Now, the very best preparation during this holy season is to recall exactly why He came in the first place and why he will come again. He came because the whole human race was lost, locked in darkness and sin and with no way out. He came to give man a second chance for glory. So each and every one of us needs to recall each and every day of advent, and each and every day of our lives, that we were lost without him, that our destiny was an everlasting punishment, and there was no way out by ourselves.
Then we need to remind ourselves how He lowered Himself in His infinite mercy to become a bit of the dust that we are by nature.

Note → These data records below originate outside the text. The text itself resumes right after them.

Definition startService (id : nat) : P (Z * option derr) :=
  reason ← act (λ e d, Some (Service.UnmetCondition (e_stat e) (get d id), d));
  if negb (bool_decide (reason = "")) then
    modify (λ _ d, set_m (Metrics.ServiceSkipped (m d) (Service.Name (get d id)) reason) d) ≫= λ _,
    Return (0%Z, Some ErrConditionUnmet)
  else
    ok ← input e_prepare;
    if negb ok then Return (0%Z, Some ErrPrepare)
    else
      r ← act (start_locked id);
      match r.2 with
      | Some _ => Return r
      | None => wakeReapLoop ≫= λ _, Return r
      end.

Definition benign (err : option derr) : bool :=
  match err with
  | None | Some ErrShuttingDown | Some ErrServiceReplaced | Some ErrAlreadyRunning
  | Some ErrConditionUnmet => true
  | _ => false
  end.

(** ** Shutdown *)

Definition reverseSeq (d : daemon) : list string := reverse (shutdownSeq d).

(** One round of a loop of [stopSequential]: stop the service if it runs, and
    return the done channel to wait for, captured before the stop. *)
Definition stop_if_running (id : option nat) (e : env) (d : daemon) : option (option (option nat) * daemon) :=
  match id with
  | None => Some (None, d)
  | Some id =>
      let svc := get d id in
      if negb (Service.IsRunning svc) then Some (None, d)
      else Some (Some (Service.Done svc), emit [EShutdownStop id] (stop_service (e_now e) id d))
  end.

(** Wait for the exit.  [WaitGroupExit] then waits for the rest of the process
    group and collects the dead of it that have become children of gopherd (none
    of them is a service); that is not modelled here, such a child stays for the
    reap loop. *)
Definition wait_stopped (done : option (option nat)) : P unit :=
  match done with Some ch => await ch | None => Return tt end.

Fixpoint stop_seq (seq stopped : list string) : P (list string) :=
  match seq with
  | [] => Return stopped
  | name :: seq =>
      r ← act (λ e d, stop_if_running (services d !! name) e d);
      wait_stopped r ≫= λ _,
      stop_seq seq (match r with Some _ => name :: stopped | None => stopped end)
  end.

Definition stopSequential (seq : list string) : P unit :=
  stopped ← stop_seq seq [];
  rest ← act (λ e d, l ← iteration e (services d); Some (l, d));
  foreach rest (λ ni,
    if bool_decide (ni.1 ∈ stopped) then Return tt
    else r ← act (λ e d, stop_if_running (Some ni.2) e d); wait_stopped r).

(** All running services are stopped in one section, then awaited in turn. *)
Definition stop_all_running (e : env) (d : daemon) : option (list (option nat) * daemon) :=
  l ← iteration e (services d);
  Some (foldl (λ acc ni,
          let '(dones, d) := acc in
          if Service.IsRunning (get d ni.2)
          then (dones ++ [Service.Done (get d ni.2)], stop_service (e_now e) ni.2 d)
          else (dones, d)) ([], d) l).

Definition stopSimultaneous : P unit :=
  dones ← act stop_all_running; foreach dones await.

Definition ShutdownReverseDep : string := "reverse-dep".
Definition ShutdownDep : string := "dep".

Definition stopAll : P unit :=
  d ← read (λ d, (shutdownMode d, shutdownSeq d, reverseSeq d));
  let '(mode, seq, rev) := d in
  if bool_decide (mode = "") || bool_decide (mode = ShutdownReverseDep) then stopSequential rev
  else if bool_decide (mode = ShutdownDep) then stopSequential seq
  else stopSimultaneous.

Definition initiateShutdown (code : Z) : P unit :=
  won ← act (λ _ d, if shuttingDown d then Some (false, d) else Some (true, set_shuttingDown true d));
  if negb won then Return tt
  else
    modify (λ _ d, set_shutdownCh true d) ≫= λ _,
    modify (λ _ d, set_exitCode (wrap32 code) d) ≫= λ _,
    stopAll ≫= λ _,
    modify (λ _ d, set_stopAllDone true d).

(** ** Restart requests *)

Definition handleRestartReq (req : restartReq) : P unit :=
  await (rdone req) ≫= λ _,
  r ← read (λ d, Service.IsRunning (get d (rsvc req)));
  if (r : bool) then Return tt
  else
    (if (0 <? rdelay req)%Z then input (λ _, tt) else Return tt) ≫= λ _,
    r ← startService (rsvc req);
    if benign r.2 then Return tt else initiateShutdown 1.

(** One round of the goroutine that drains [restartCh]. *)
Definition dispatch_restart : P bool :=
  req ← act (λ _ d, match restartCh d with [] => None | r :: l => Some (r, set_restartCh l d) end);
  go (handleRestartReq req ≫= λ _, modify (λ _ d, addPending (-1) d)) ≫= λ _,
  Return true.

(** Stop a service for a restart and book it: the common part of
    [handleCheckFailure], [RestartFn] and [stopForRestart]. *)
Definition book_restart (now : Z) (id : nat) (d : daemon) : option nat * daemon :=
  let svc := get d id in
  let done := Service.Done svc in
  let d := if Service.IsRunning svc
           then markRestartPending (Service.Name svc) (stop_service now id d) else d in
  (done, addPending 1 (set_m (Metrics.ServiceRestarted (m d) (Service.Name svc)) d)).

(** ** Failed checks *)

(** The loop over the services: the requests to send, and the exit code when a
    shutdown action ends it. *)
Fixpoint check_failure_loop (now : Z) (check : string) (l : list (string * nat)) (reqs : list restartReq)
    (d : daemon) : list restartReq * option Z * daemon :=
  match l with
  | [] => (reqs, None, d)
  | (_, id) :: l =>
      match Service.OnCheckFailure (get d id) !! check with
      | None | Some Service.ActionIgnore => check_failure_loop now check l reqs d
      | Some Service.ActionRestart =>
          let '(done, d') := book_restart now id d in
          check_failure_loop now check l (reqs ++ [mkReq id done 0]) (set_senderWg (senderWg d' + 1) d')
      | Some Service.ActionSuccessShutdown => (reqs, Some 0%Z, d)
      | Some Service.ActionShutdown | Some Service.ActionFailureShutdown => (reqs, Some 1%Z, d)
      end
  end.

Definition check_failure_locked (check : string) (e : env) (d : daemon)
    : option (list restartReq * option Z * daemon) :=
  if shuttingDown d then Some ([], None, d)
  else l ← iteration e (services d); Some (check_failure_loop (e_now e) check l [] d).

Definition handleCheckFailure (checkName : string) : P unit :=
  r ← act (check_failure_locked checkName);
  foreach r.1 (λ req, go (send_restart req)) ≫= λ _,
  match r.2 with Some code => initiateShutdown code | None => Return tt end.

(** ** The reap loop *)

(** The action an exit calls for ([run.go], the switch on the kind of service). *)
Definition exit_action (svc : Service.Service) (effectiveCode : Z) : Service.ExitAction :=
  let success := (effectiveCode =? 0)%Z in
  if Service.WasStopped svc then Service.ActionIgnore
  else if Service.Scheduled svc then Service.ActionIgnore
  else if Service.Oneshot svc then
    if success then Service.ActionIgnore
    else match Service.ParseExitAction (Service.pOnFailure (Service.Proc svc)) Service.ActionIgnore with
         | Ok a => a
         | Err _ => Service.ActionIgnore
         end
  else if success then Service.OnSuccess svc
  else Service.OnFailure svc.

(** Whether the exit is the failure of a long-running service, which stops the
    services that require it. *)
Definition stops_dependents (svc : Service.Service) (effectiveCode : Z) : bool :=
  negb (Service.WasStopped svc) && negb (Service.Scheduled svc) && negb (Service.Oneshot svc)
  && negb (effectiveCode =? 0)%Z.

How can we ever hope to understand this kind of love and the greatness of this mercy if we fail to understand our desperation? Those are the two doctrinal keys for our longing for His coming and for our being prepared when He does come: our total desperation without Him, and the infinity of His love, mercy and humility in coming among us, suffering for us, dying for us, and rising for us.
These should be the central elements of our meditation during this holy season of Advent – our desperate need, and, His infinite generosity. Who can meditate on these things without arousing a profound sense of gratitude and longing. We find this same pattern in the holy Mass, where we begin by confessing our sins and desperate need for forgiveness, and only then do we move on to the mystery of our redemption in His holy sacrifice. That is the fundamental pattern of our lives as Christians.
The rose candle on our Advent wreath is a lovely symbol of anticipated joy in this season of promise and of the even grater joy that the Coming Christmas season should bring us all. But in truth, we will experience that great joy only to the degree that we first acknowledge our sins, our great need for mercy, and then place these two liturgical seasons carefully within the perspective of the second coming of Christ to judge us and establish who will belong to His final Kingdom. Only then will we rightly prepare ourselves to go out and greet him with joy when He comes again, and only then will we come to know that greatest joy when at last His promises are totally fulfilled in us.